Com passos lentos uma idosa que estava a nossa frente se dirigia até a atendente que a esperava com um sorriso enorme aberto. Para meu desgosto, tive a infelicidade de escutar os dois jovens menosprezar da senhora.

— Sua anta! Você mal consegue andar e está aqui a atrapalhar a fila! — O mais alto dos dois debochou.

— Agiliza sua velha idiota, tem gente que tem mais o que fazer a que sentar a bunda gorda no sofá e ficar tricotando. — O outro completou.

Ao ouvir aquilo, a minha primeira reação foi morder os lábios pra ter a confirmação que aquilo não era um pesadelo. Mas, infelizmente, era real. Ninguém presente ali foi capaz de mexer um palmo para ajudar à senhora que tremia o corpo inteiro.

Os rapazes estavam prestes a começar a debochar novamente quando intervi.

— Vocês nem ousam fazer uma coisa dessa! — Cerrei os olhos. — Seguranças! Por favor, Segurança? — Firmei a voz e disse o mais alto que pude.

— Você está ficando louca? — Me questionaram. — O que estamos fazendo demais sua tonta? Só estamos com pressa.

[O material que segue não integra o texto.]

(* ===== verification/Classifier.v ===== *)
(** * Format classification ([crates/ulpf-core/src/parser/classifier.rs]) *)

From S2P Require Export RustStrFacts.

Inductive VendorFormat :=
| CiscoAsa | Fortinet | PaloAlto | Suricata | PfSense | Cef | UnknownFormat.

#[global] Instance VendorFormat_eq_dec : EqDecision VendorFormat.
Proof. solve_decision. Defined.

Definition format_as_str (f : VendorFormat) : string :=
  match f with
  | CiscoAsa => "Cisco ASA"
  | Fortinet => "Fortinet FortiGate"
  | PaloAlto => "Palo Alto PAN-OS"
  | Suricata => "Suricata EVE-JSON"
  | PfSense => "pfSense Filterlog"
  | Cef => "ArcSight CEF"
  | UnknownFormat => "Unknown"
  end.

(** ** Crate [aho-corasick]

    [MatchKind::LeftmostFirst]: of the matches that start leftmost, the one of
    the pattern that comes first in the list. *)

Fixpoint first_prefix (pats : list string) (s : string) : option nat :=
  match pats with
  | [] => None
  | p :: pats' => if starts_with p s then Some 0 else S <$> first_prefix pats' s
  end.

Fixpoint leftmost_first (pats : list string) (s : string) : option nat :=
  match first_prefix pats s with
  | Some i => Some i
  | None => match s with "" => None | String _ s' => leftmost_first pats s' end
  end.

Class AhoCorasick := {
  (** [ac.find(s).map(|m| m.pattern())] for the automaton of the patterns *)
  ac_find : list string -> string -> option nat;
  ac_find_spec : forall pats s, ac_find pats s = leftmost_first pats s
}.

(** ** The classifier *)

Definition patterns_with_formats : list (string * VendorFormat) :=
  [ ("%ASA-", CiscoAsa);
    ("CEF:", Cef);
    ("devname=" +:+ dquote_str, Fortinet);
    ("type=" +:+ dquote_str +:+ "traffic" +:+ dquote_str, Fortinet);
    ("logid=" +:+ dquote_str, Fortinet);
    ("type=traffic", Fortinet);
    ("devname=", Fortinet);
    ("filterlog[", PfSense);
    ("filterlog:", PfSense);
    ("{" +:+ dquote_str +:+ "timestamp" +:+ dquote_str +:+ ":", Suricata);
    (dquote_str +:+ "event_type" +:+ dquote_str +:+ ":", Suricata);
    (dquote_str +:+ "flow" +:+ dquote_str +:+ ":", Suricata);
    (dquote_str +:+ "alert" +:+ dquote_str +:+ ":", Suricata);
    (",TRAFFIC,", PaloAlto);
    (",THREAT,", PaloAlto);
    (",SYSTEM,", PaloAlto);
    ("TRAFFIC,drop", PaloAlto);
    ("TRAFFIC,allow", PaloAlto);
    ("TRAFFIC,start", PaloAlto);
    ("TRAFFIC,end", PaloAlto);
    ("PAN-OS", PaloAlto) ].

Definition pattern_to_format : list VendorFormat := patterns_with_formats.*2.

Definition fallback_classify (raw : string) : VendorFormat :=
  let trimmed := trim raw in
  let has p := contains p trimmed in
  if has "%ASA-" then CiscoAsa
  else if has "CEF:" then Cef
  else if has "filterlog" then PfSense
  else if (starts_with "{" trimmed || has ("{" +:+ dquote_str))
          && (has (dquote_str +:+ "timestamp" +:+ dquote_str) || has (dquote_str +:+ "event_type" +:+ dquote_str))
       then Suricata
  else if (has "srcip=" || has "dstip=") && has "proto=" then Fortinet
  else if (15 <=? count_byte "," trimmed)%nat
          && (has "TRAFFIC" || has "THREAT" || has "allow" || has "deny" || has "drop")
       then PaloAlto
  else UnknownFormat.

Section Classifier.
Context `{AhoCorasick}.

Definition classify (raw : string) : VendorFormat :=
  match ac_find (patterns_with_formats.*1) raw with
  | Some idx =>
      match pattern_to_format !! idx with
      | Some f => f
      | None => fallback_classify raw
      end
  | None => fallback_classify raw
  end.

End Classifier.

— Não venham fazer de tontos para o meu lado. Violência contra o idoso é crime sim e não vou permitir que vocês dois continuem aqui a debochar de uma moça que visivelmente tem problemas de locomoção.

Fui interrompida.

— O que está acontecendo aqui? — Um segurança alto, trajando anil e com feições sérias apareceu atrás de nós.

— É obrigação da família, da comunidade, da sociedade e do Poder Público assegurar ao idoso, com absoluta prioridade, a efetivação do direito à vida, à saúde, à alimentação, à educação, à cultura, ao esporte, ao lazer, ao trabalho, à cidadania, à liberdade, à dignidade, ao respeito e à convivência familiar e comunitária. — Fiz uma pausa recuperando o folego enquanto rogava que tivesse citado certo o Art. 3º do Estatuto do Idoso. — E esses dois babacas estão aqui balbuciando em alto tom para todos presentes escutarem uma tamanha ofensa para aquela moça ali na frente.

— A senhora confirma esses fatos? — O segurança indagou a pobre senhora.

Ela estava tão nervosa que deixara a bolsa de moedas cair sobre o chão de tanto que tremia. O estado de nervos era tanto que nem a boca conseguira abrir, confirmara apenas com o balançar da cabeça e com lágrimas escorrendo por toda a face.